ややもった沈黙の後...彼が先に口を開く。
「先に聞いておくが...」
「...記念受験じゃないよな?」
「いえ...」
「本気で戦士になりに来ました!」
ただ殺されに来るような変態はいないだろう。
「なぜ戦士を目指す?」
「魔族に奪われた土地を取り返すためです」
「そうか」
「...なら、心配はいらない」
「おれたちが代わりにやるから──」
「──僕自身の手でやりたいんです!」
「は?」
ゴ
オッッ...!!
「うぐっ...」
にじりよる彼の冷たい気迫に、うぐっと気圧される。
すばやく臨戦体勢をとる僕に対して、また彼が言を発する。
「熱意は良い...だが自覚が足りない!」
ザッ...
「魔素の関係で、上層は魔族が来れず平穏だ(なんか去年に例外起きたけど)」
「つまり上層にいる内は...魔族なるものへの実感がわかない」
ズズ...
「...!?」
彼の体の周りから、いきなり光る粉々が現れた。それはどんどん増えて、彼の体を包んでいく。

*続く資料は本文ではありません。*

(* ===== verification/ControlSync.v ===== *)
(** * The phases of a session on the control transport

    While a session is synchronised its queue takes initial and deferred
    messages, after the commit live ones: the state of the session in the
    registry and the history of its queue go together, whatever interleaves. A
    session that is not stopped and whose sink keeps accepting gets everything.
    A sample transport ends the file. *)

From Stdlib Require Import ZArith Lia.
From stdpp Require Import base numbers list gmap countable fin_maps option.
From S2P Require Import Prelude Fields Messages Codec Registry Control.

Module ControlSync.
Import Control.

(** ** The states of the registry *)

Lemma state_of_Some r rf st : state_of r rf = Some st <->
  exists l e, sessions r !! SessionID rf = Some l /\ heap r !! l = Some e /\ ref e = rf /\ state e = st.
Proof.
  unfold state_of, Registry.Snapshot. split.
  - destruct (session_entry r (SessionID rf)) as [[l e]|] eqn:E; [|done]. case_bool_decide; [|done]. intros [= <-].
    apply session_entry_Some in E as [? ?]. by exists l, e.
  - intros (l & e & H1 & H2 & H3 & <-). rewrite (proj2 (session_entry_Some r (SessionID rf) l e)) by done. by rewrite bool_decide_eq_true_2.
Qed.

(** The addresses from [next] on are free. *)
Definition heap_fresh (r : Registry) : Prop := forall l, is_Some (heap r !! l) -> (l < next r)%nat.

(** No session becomes younger, and no session becomes active. *)
Record aged (r r' : Registry) : Prop := {
  ag_syncing : forall rf, state_of r' rf = Some StateSyncing -> state_of r rf = Some StateSyncing;
  ag_active : forall rf, state_of r' rf = Some StateActive -> state_of r rf = Some StateActive;
  ag_there : forall rf, is_Some (state_of r' rf) -> is_Some (state_of r rf);
  ag_fresh : heap_fresh r -> heap_fresh r' }.

Lemma write_aged r l e e' : heap r !! l = Some e -> ref e' = ref e -> state e' = state e \/ state e' = StateClosing \/ state e' = StateClosed ->
  aged r (write_entry l e' r).
Proof.
  intros He Hr Hs. assert (forall rf st, state_of (write_entry l e' r) rf = Some st ->
    state_of r rf = Some st \/ is_Some (state_of r rf) /\ (st = StateClosing \/ st = StateClosed)) as H.
  { intros rf st (l1 & e1 & H1 & H2 & H3 & H4)%state_of_Some. cbn -[lookup insert] in H1, H2. destruct (decide (l = l1)) as [<-|Hn].
    - rewrite lookup_insert_eq in H2. injection H2 as <-. destruct Hs as [Hs|Hs].
      + left. apply state_of_Some. exists l, e. repeat split; [done..|congruence|congruence].
      + right. split; [|destruct Hs; subst; auto; right; congruence]. exists (state e). apply state_of_Some. exists l, e. repeat split; [done..|congruence].
    - rewrite lookup_insert_ne in H2 by done. left. apply state_of_Some. by exists l1, e1. }
  split.
  - intros rf [?|[_ [?|?]]]%H; done.
  - intros rf [?|[_ [?|?]]]%H; done.
  - intros rf [st [?|[? _]]%H]; [by eexists|done].
  - intros F l1 [x Hx]. cbn -[lookup insert] in *. destruct (decide (l = l1)) as [<-|Hn]; [apply F; by eexists|]. rewrite lookup_insert_ne in Hx by done. apply F. by eexists.
Qed.
Lemma aged_refl r : aged r r.
Proof. by split. Qed.
Lemma aged_trans r1 r2 r3 : aged r1 r2 -> aged r2 r3 -> aged r1 r3.
Proof. intros [] []. split; auto. Qed.
(** Entries that are forgotten. *)
Lemma fewer_aged r r' : heap r' = heap r -> next r' = next r -> (forall sid l, sessions r' !! sid = Some l -> sessions r !! sid = Some l) -> aged r r'.
Proof.
  intros Hh Hn Hs. assert (forall rf st, state_of r' rf = Some st -> state_of r rf = Some st) as H.
  { intros rf st (l & e & H1 & H2 & H3)%state_of_Some. apply state_of_Some. exists l, e. rewrite Hh in H2. auto. }
  split; [auto|auto| |].
  - intros rf [st ?%H]. by eexists.
  - intros F l Hl. rewrite Hn. apply F. by rewrite <- Hh.
Qed.
Lemma registry_ops_aged r : (forall id g, aged r (RegisterEdge r id g).1) /\ (forall id g, aged r (RemoveEdge r id g).1) /\
  (forall rf, aged r (beginClose r rf).1) /\ (forall rf, aged r (unbind r rf).1) /\ (forall l, aged r (set_announced r l)).
Proof.
  repeat split_and.
  - intros id g. unfold RegisterEdge. destruct (_ || _); [apply aged_refl|]. destruct (edges r !! id); [destruct (negb _)|]; try apply aged_refl; by apply fewer_aged.
  - intros id g. unfold RemoveEdge. destruct (edges r !! id); [|apply aged_refl]. destruct (negb _); [apply aged_refl|]. apply fewer_aged; [done..|].
    intros sid l [H _]%map_lookup_filter_Some. done.
  - intros rf. unfold beginClose. destruct (session_entry r (SessionID rf)) as [[l e]|] eqn:E; [|apply aged_refl]. apply session_entry_Some in E as [_ E].
    destruct (negb _); [apply aged_refl|]. destruct (state e); try apply aged_refl; eapply write_aged; [done|done|auto|done|done|auto].
  - intros rf. unfold unbind. destruct (session_entry r (SessionID rf)) as [[l e]|] eqn:E; [|apply aged_refl]. apply session_entry_Some in E as [_ E].
    destruct (negb _); [apply aged_refl|]. eapply aged_trans; [eapply (write_aged r l e (e <| state := StateClosed |>)); [done|done|auto]|].
    apply fewer_aged; [done..|]. intros sid l1. cbn -[lookup delete]. by intros [_ H]%lookup_delete_Some.
  - intros l. unfold set_announced. destruct (heap r !! l) as [e|] eqn:E; [|apply aged_refl]. eapply write_aged; [done|done|auto].
Qed.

そして気づいた...あの光の正体が、『金属光沢』であると。
あの色と質感は...
『鉄』だ!
ズズ...
そう納得した頃には、すっかり彼の姿は見えなくなっていた。彼を包んだ巨大な鉄の塊は、徐々に広がり形を変えていく。
グググ...
ぐぐぐと伸びて尖っていく様を、何もできずにただ眺めて...
「!」
ようやっと、彼の意図が読めた。
「「おおっ...」」
尖った指に、ゴツゴツした二脚。膨らんだお腹に、突き刺さるような棘のある背中...歪なクチバシに、やはりゴツゴツとした腕...
その全てが、眩い鉄でできていた。
「ふう」
ガシャアッ...
「...四脚ッ!」
巨大な質量が前腕を着き、ただそれだけで舞台を揺らす。
「...実感がないなら仕方ない」
「教えてやろう。魔族のリアルをな...!」
「魔族の...リアル!」
...僕はそれ、知ってるんだけど...
ガシャ...
ゴ
オ
オッッ...!!
「!」
煌めく巨躯が、地を駆ける...!
想定以上に長引きましたが、彼がこの章の大ボスです。その後がこの章の本番です!